Cyrille attira doucement Cassandre vers elle, de sorte que cette dernière vînt se blottir contre sa poitrine. Tandis qu'elle refermait les yeux, pressée de se replonger dans le sommeil, son cœur battait malgré elle à un rythme effréné. L'avion branlant de ses émotions traversait une nouvelle zone de turbulences et son cockpit tremblait, de peur, craignant qu'un orage pût frapper.

Cassandre le sentit, et pourtant elle brisa le silence plutôt que de laisser la tension s'y dissoudre :

– Cyrille ?

Un instant, la jeune femme feignit de dormir. Mais sa belle insista.

– J'ai besoin de savoir...

– Dis-moi ce qui te tracasse.

– Tu serais prête à changer, par amour pour moi ?

– Évidemment. J'ai déjà changé, pour toi.

À cause de toi, songeait-elle.
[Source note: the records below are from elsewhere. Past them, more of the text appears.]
Lemma items_small n items : Forall item_named items -> Z.of_nat (length (concat (item_data <$> items))) <= n -> n <= INT_MAX ->
  Forall item_ok items.
Proof.
  intros Hi Hl Hn. rewrite Forall_forall in Hi |- *. intros x Hx. destruct (Hi x Hx) as (H1 & H2 & H3).
  apply list_elem_of_In in Hx. pose proof (item_data_length x items Hx) as Hd. unfold item_data in Hd at 1. rewrite length_app in Hd.
  pose proof (str_data_length x.1). pose proof (va_data_length x.2). split_and!; [done|done|lia|].
  destruct x.2; cbn in *; [done|lia].
Qed.

Lemma call_parts x : call_ok x -> exists p1 p2 items, Forall item_ok items /\
  call_frame x = frame_of (call_cmd x) (Some p1) p2 items /\
  on_content (call_cmd x) (body_of (Some p1) p2 items) = Some (call_core x) /\
  forall start turns, lib_call start turns x = send_msg start turns (call_cmd x) (Some p1) p2 (format_of items) (items.*2).
Proof.
  intros [Hi Hl]. unfold MAX_MSG_SIZE in Hl. destruct x as [p c|n items]; cbn [call_frame] in *; rewrite frame_length in Hl; unfold body_of in Hl;
    rewrite !length_app in Hl; cbn [opt_data] in Hl.
  - pose proof (str_data_length p). pose proof (str_data_length c). exists p, (Some c), []. split; [done|]. split; [done|]. split; [|done].
    unfold on_content, body_of, INT_MAX. cbn [opt_data fmap list_fmap concat]. rewrite app_nil_r.
    rewrite get_string_data by (unfold INT_MAX; lia). rewrite <- (app_nil_r (str_data c)).
    by rewrite get_string_data by (unfold INT_MAX; lia).
  - pose proof (str_data_length n).
    assert (Hok : Forall item_ok items) by (eapply (items_small 4096); [done|lia|unfold INT_MAX; lia]).
    exists n, None, items. split; [done|]. split; [done|]. split; [|done].
    unfold on_content, body_of. cbn [opt_data app]. rewrite get_string_data by (unfold INT_MAX; lia). cbn.
    by rewrite get_params_items by (done || apply items_bytes).
Qed.

Lemma frame_msg_frame cmd p1 p2 items : cmd = TEL_BRIDGE_COMMAND_START_SERVICE \/ cmd = TEL_BRIDGE_COMMAND_BROADCAST_INTENT ->
  Z.of_nat (length (frame_of cmd (Some p1) p2 items)) < MAX_MSG_SIZE + 8 -> msg_frame (frame_of cmd (Some p1) p2 items).
Proof.
  intros Hc Hl. pose proof (frame_length cmd (Some p1) p2 items) as Hfl. unfold MAX_MSG_SIZE in *.
  assert (8 <= Z.of_nat (length (body_of (Some p1) p2 items))).
  { unfold body_of. rewrite length_app. cbn [opt_data]. pose proof (str_data_length p1). lia. }
  split.
  - rewrite Hfl. unfold frame_of. etransitivity; [apply (word_be 0 _ [] _); [unfold is_u32; lia|done]|lia].
  - unfold MAX_MSG_SIZE. lia.
  - unfold frame_of. rewrite (word_be 1 cmd (be_bytes _) _); [done|by destruct Hc as [-> | ->]|apply be_bytes_length].
Qed.

Lemma call_cmd_cases x : call_cmd x = TEL_BRIDGE_COMMAND_START_SERVICE \/ call_cmd x = TEL_BRIDGE_COMMAND_BROADCAST_INTENT.
Proof. destruct x; auto. Qed.

Lemma send_msg_call start turns x c : call_ok x -> 0 <= l_fd c -> valid_clock start ->
  Forall (runs_from start) turns -> List.Exists (over start MAX_SOCKET_TIMEOUT) turns -> write_fair (length (call_frame x)) turns ->
  wp (lib_call start turns x) c no_abort (fun r c' _ => l_fd c' = l_fd c /\ exists k, l_sent c' = l_sent c ++ take k (call_frame x) /\
      (r = 0 /\ k = length (call_frame x) \/ r = -1 /\ (k < length (call_frame x))%nat)).
Proof.
  intros Hok Hfd Hv Hr Ho Hw. destruct (call_parts x Hok) as (p1 & p2 & items & Hi & Hf & _ & Hl). rewrite Hl. rewrite Hf in *.
  unfold send_msg. wp_step. wp_step. rewrite (proj2 (Z.ltb_ge _ _) Hfd).
  destruct (build_msg_run (call_cmd x) (Some p1) p2 items) as [w Hb]; [by destruct (call_cmd_cases x) as [-> | ->]|done| |].
  { destruct Hok as [_ Hok]. rewrite Hf in Hok. unfold MAX_MSG_SIZE, INT_MAX in *. lia. }
  wp_step. unfold wp at 1, in_buffer. rewrite Hb. by apply wp_send_loop.
Qed.

(** The bytes the decoder of the application leaves as they are. *)
Definition ascii_bytes (l : list Z) : Prop := Forall (fun b => b < 128) l.

Lemma utf8_ascii l : ascii_bytes l -> utf8_decode l = l.
Proof. induction 1 as [|b l Hb _ IH]; cbn; [done|]. by rewrite (proj2 (Z.ltb_lt _ _) Hb), IH. Qed.

Lemma getInt_word z r : exists v, getInt (be_bytes z ++ r) = Some (v, r).
Proof. eexists. reflexivity. Qed.

(** The application reads the frame of a call behind its number. *)
Lemma read_call x n : call_ok x -> read_message (be_bytes n ++ call_frame x) = Calls (be_bytes n) (call_core x) [].
Proof.
  intros Hok. destruct (call_parts x Hok) as (p1 & p2 & items & _ & Hf & Hcore & _). destruct Hok as [_ Hl]. rewrite Hf in *.
  pose proof (frame_length (call_cmd x) (Some p1) p2 items) as Hfl. unfold MAX_MSG_SIZE in *.
  assert (8 <= Z.of_nat (length (body_of (Some p1) p2 items))).
  { unfold body_of. rewrite length_app. cbn [opt_data]. pose proof (str_data_length p1). lia. }
  unfold read_message, frame_of. set (body := body_of (Some p1) p2 items) in *.
  destruct (getInt_word n (be_bytes (Z.of_nat (length body)) ++ be_bytes (call_cmd x) ++ body)) as [v ->].
  rewrite getInt_be by (unfold is_u32; lia). rewrite getInt_be by (by destruct (call_cmd_cases x) as [-> | ->]).
  rewrite (i32_small (Z.of_nat _)) by (unfold is_int, INT_MIN, INT_MAX; lia).
  rewrite (i32_small (call_cmd x)) by (by destruct (call_cmd_cases x) as [-> | ->]).
  destruct (Z.ltb_spec 0 (Z.of_nat (length body))); [|lia]. rewrite Z.ltb_irrefl, Nat2Z.id, firstn_all, drop_all.
  rewrite Hcore. reflexivity.
Qed.

(** C40. A service or an intent, from the call of the library to the Java
    application: [start_service] and [broadcast_intent] return, with 0 exactly
    when the whole message has been written and -1 after a part of it; the
    daemon, however the bytes arrive, queues the message once, whole, after its
    number; and when every byte of the numbered message is an ASCII one (its
    number, its sizes, its integers and its strings), the Java application, which
    decodes UTF-8, reads from it the call that was made, with the names, the
    types and the values of the parameters, and acknowledges the number. *)
Theorem bridge_message_roundtrip x start turns c i now ks s cl :
  call_ok x -> 0 <= l_fd c -> valid_clock start ->
  Forall (runs_from start) turns -> List.Exists (over start MAX_SOCKET_TIMEOUT) turns -> write_fair (length (call_frame x)) turns ->
  client_ctx s !! i = Some cl -> msg_state cl = MSG_STATE_NONE ->
  Forall (fun k => 1 <= k)%nat ks -> (length (call_frame x) <= length ks)%nat ->
  (exists r c' o, lib_call start turns x c = Ok r c' o /\
     (r = 0 /\ l_sent c' = l_sent c ++ call_frame x \/
      r = -1 /\ exists k, (k < length (call_frame x))%nat /\ l_sent c' = l_sent c ++ take k (call_frame x))) /\
  let m := be_bytes (msg_count (java_ctx s)) ++ call_frame x in
  (exists s', feed i now ks (call_frame x) s = Ok [] s' [MsgQueued m] /\
     msg_queue (java_ctx s') = msg_queue (java_ctx s) ++ [mk_queued m (Z.of_nat (length m)) 0]) /\
  (ascii_bytes m -> java_reads m = Calls (be_bytes (msg_count (java_ctx s))) (call_core x) []).
Proof.
  intros Hok Hfd Hv Hr Ho Hw Hc Hs Hks Hlen. split; [|split].
  - destruct (wp_total _ _ _ (send_msg_call start turns x c Hok Hfd Hv Hr Ho Hw)) as (r & c' & o & He & _ & k & Hk & Hres).
    exists r, c', o. split; [done|]. destruct Hres as [[-> ->]|[-> Hk']]; [left|right; eauto]. split; [done|]. by rewrite Hk, firstn_all.
  - destruct (call_parts x Hok) as (p1 & p2 & items & _ & Hf & _). pose proof (proj2 Hok) as Hl. rewrite Hf in *.
    pose proof (frame_msg_frame _ p1 p2 items (call_cmd_cases x) Hl) as Hmf.
    destruct (wp_total _ _ _ (wp_feed i now ks _ _ _ [] _ s Hmf eq_refl ltac:(by intros Hn; rewrite Hn in Hmf; destruct Hmf; cbn in *; lia)
      Hks Hlen (partway_none i _ _ _ s cl eq_refl Hc eq_refl Hs))) as (rest & s' & o & He & -> & -> & Hq & _).
    exists s'. split; [done|]. rewrite Hq, length_app, be_bytes_length. do 3 f_equal. lia.
  - intros Ha. unfold java_reads. rewrite utf8_ascii by exact Ha. by apply read_call.
Qed.

(** C39. The daemon refines its specification: over any run of its main loop that
    does not abort, the messages are given to the Java application in the order
    of their reception, whole and one at a time, each leaving the queue when it
    is acknowledged or after three losses of the application; the daemon holds
    the wakelock exactly when a connected client does; whenever it waits with
    the application connected, a message is being sent or acknowledged, or
    nothing is left to send and the application knows the wakelock's state.  An
    abort has one of eight reasons. *)
Theorem bridge_refines_spec c_sock j_sock s0 turns :
  length (client_ctx s0) = 3%nat -> Forall turn_ok turns ->
  match main_loop turns (init c_sock j_sock s0) with
  | Ok _ s o =>
      (exists a, bspec_run init_spec o = Some a /\ rel s a) /\
      wakelock_held s = existsb holds (client_ctx s) /\
      forall now, match fill_pollfd now s with
        | Ok _ s' _ => 0 <= j_fd (java_ctx s') -> msg_in_progress (java_ctx s') = true \/ wait_ack (java_ctx s') = true \/
            msg_queue (java_ctx s') = [] /\ j_wakelock_held (java_ctx s') = wakelock_held s'
        | Abort _ _ => False
        end
  | Abort r _ => bridge_abort r
  end.
Proof.
  intros Hl Ht. destruct (init_good c_sock j_sock s0 Hl) as [Hi Hr].
  pose proof (wp_main_loop turns _ Hi Ht) as H. unfold wp in H. destruct (main_loop _ _) as [[] s o|r o]; [|done].
  destruct H as [Hinv Hsim]. split; [by apply Hsim|]. split; [apply Hinv|]. intros now.
  destruct (wp_total _ _ _ (wp_fill s now Hinv)) as (p & s' & o' & -> & _ & Hf). apply Hf.
Qed.

(** ** Runs *)

Definition ts0 : timespec := mk_timespec 0 0.
Definition blank_client : client_context := mk_client 0 MSG_STATE_NONE [] BufNull 0 0 0 ts0.
Definition blank_java : java_context := mk_java 0 0 ts0 false [] [] MsgUninit 0 0 false false 0 [].
Definition blank : daemon_context := mk_daemon 0 0 false [blank_client; blank_client; blank_client] blank_java.
Definition started : daemon_context := init 3 4 blank.

Definition r_none : revents_t := mk_revents false false false.
Definition r_read : revents_t := mk_revents true false false.
Definition r_write : revents_t := mk_revents false true false.
Definition r_gone : revents_t := mk_revents false false true.

(** Turns with one event; the clock does not move. *)
Definition t_client (fd : Z) : turn := mk_turn ts0 ts0 false r_read fd r_none (-1) [] r_none None 0.
Definition t_java (fd : Z) : turn := mk_turn ts0 ts0 false r_none (-1) r_read fd [] r_none None 0.
Definition t_data (bs : list Z) : turn := mk_turn ts0 ts0 false r_none (-1) r_none (-1) [(r_read, Some bs)] r_none None 0.
Definition t_left : turn := mk_turn ts0 ts0 false r_none (-1) r_none (-1) [(r_gone, None)] r_none None 0.
Definition t_send (n : Z) : turn := mk_turn ts0 ts0 false r_none (-1) r_none (-1) [] r_write None n.
Definition t_ack (bs : list Z) : turn := mk_turn ts0 ts0 false r_none (-1) r_none (-1) [] r_read (Some bs) 0.
Definition t_lost : turn := mk_turn ts0 ts0 false r_none (-1) r_none (-1) [] r_gone None 0.
Definition t_late : turn := mk_turn ts0 (mk_timespec 1 0) false r_none (-1) r_none (-1) [] r_none None 0.

Definition demo_call : api_call := CallService [97] [98; 99].
Definition demo_frame : list Z := call_frame demo_call.
Definition demo_send : list turn := [t_client 10; t_data (take 8 demo_frame); t_data (drop 8 demo_frame)].
Definition demo_number (n : Z) : list Z := be_bytes n.

Definition emitted {A} (r : outcome daemon_context bridge_out A) : list bridge_out :=
  match r with Ok _ _ o | Abort _ o => o end.
Definition aborts_with {A} (r : outcome daemon_context bridge_out A) (x : abort_reason) : Prop :=
  match r with Abort y _ => y = x | Ok _ _ _ => False end.

(** Runs of the bridge daemon: (1) the Java application leaves while nothing
    is being sent, after a message of a client was acknowledged: the daemon
    aborts, as it does (2) when the application leaves before the first message
    has been sent, on a pointer that was never set; (3) a client leaves in the
    middle of a message, and the next one of the same slot leaves too: the buffer
    is freed twice; (4) a message without data is never queued, its client is
    disconnected half a second later; (5) a message is dropped when the
    application has been lost three times while it was sent, and (6) is given
    again as it was otherwise. *)
Lemma bridge_failing_runs :
  aborts_with (main_loop ([t_java 20] ++ demo_send ++ [t_send 100; t_ack (demo_number 0); t_lost]) started) queue_empty /\
  aborts_with (main_loop [t_java 20; t_lost] started) msg_uninit /\
  aborts_with (main_loop [t_client 10; t_data (take 8 demo_frame); t_left; t_client 10; t_left] started) double_free /\
  emitted (main_loop [t_client 10; t_data (be_bytes 0 ++ be_bytes TEL_BRIDGE_COMMAND_START_SERVICE); t_late] started)
    = [ClientConnected 0; CloseFd 10; ClientRemoved 0] /\
  emitted (main_loop (demo_send ++ concat (replicate 3 [t_java 20; t_send 5; t_lost])) started)
    = [ClientConnected 0; MsgQueued (demo_number 0 ++ demo_frame)]
      ++ concat (replicate 3 [JavaConnected; JavaWrite (take 5 (demo_number 0 ++ demo_frame)); CloseFd 20; JavaRemoved])
      ++ [MsgDropped (demo_number 0 ++ demo_frame)] /\
  emitted (main_loop (demo_send ++ [t_java 20; t_send 5; t_lost; t_java 20; t_send 100; t_ack (demo_number 0)]) started)
    = [ClientConnected 0; MsgQueued (demo_number 0 ++ demo_frame); JavaConnected;
       JavaWrite (take 5 (demo_number 0 ++ demo_frame)); CloseFd 20; JavaRemoved; JavaConnected;
       JavaWrite (demo_number 0 ++ demo_frame); MsgAcked (demo_number 0 ++ demo_frame)].
Proof. split_and!; vm_compute; reflexivity. Qed.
Elle savait toutefois que toute vérité n'est pas bonne à dire, aussi se garda-t-elle de partager cette pensée.

– Jusqu'où tu serais prête à changer ?

– Quelle question ! Jusqu'où il faudra.

Mais si tu m'aimes, ce devrait être telle que je suis, n'est-ce pas ? Elle serra un peu plus fort Cassandre contre elle, sans savoir si elle cherchait alors à la rassurer ou à se consoler elle-même.

– Allez, rendors-toi. On a tout le temps devant nous.

Au bout d'une bonne dizaine de minutes, Cyrille s'assoupit enfin. Elle rêva que Cassandre et elle habitaient un autre monde : un monde où, car elle n'avait jamais renié ses sentiments et ne l'avait, par conséquent, jamais blessée, elles coulaient des jours heureux ; où la rancœur ne prenait pas sans cesse le pas sur l'amour ; où elles œuvraient à leur bonheur dans un climat de confiance mutuelle. Après quelques heures de douce rêverie, pourtant, elle s'éveilla en sursaut, comme on s'extrait d'un cauchemar. Aussitôt eut-elle ouvert les yeux que son visage fut submergé de pleurs – le remord diluvien qui fouettait sa conscience.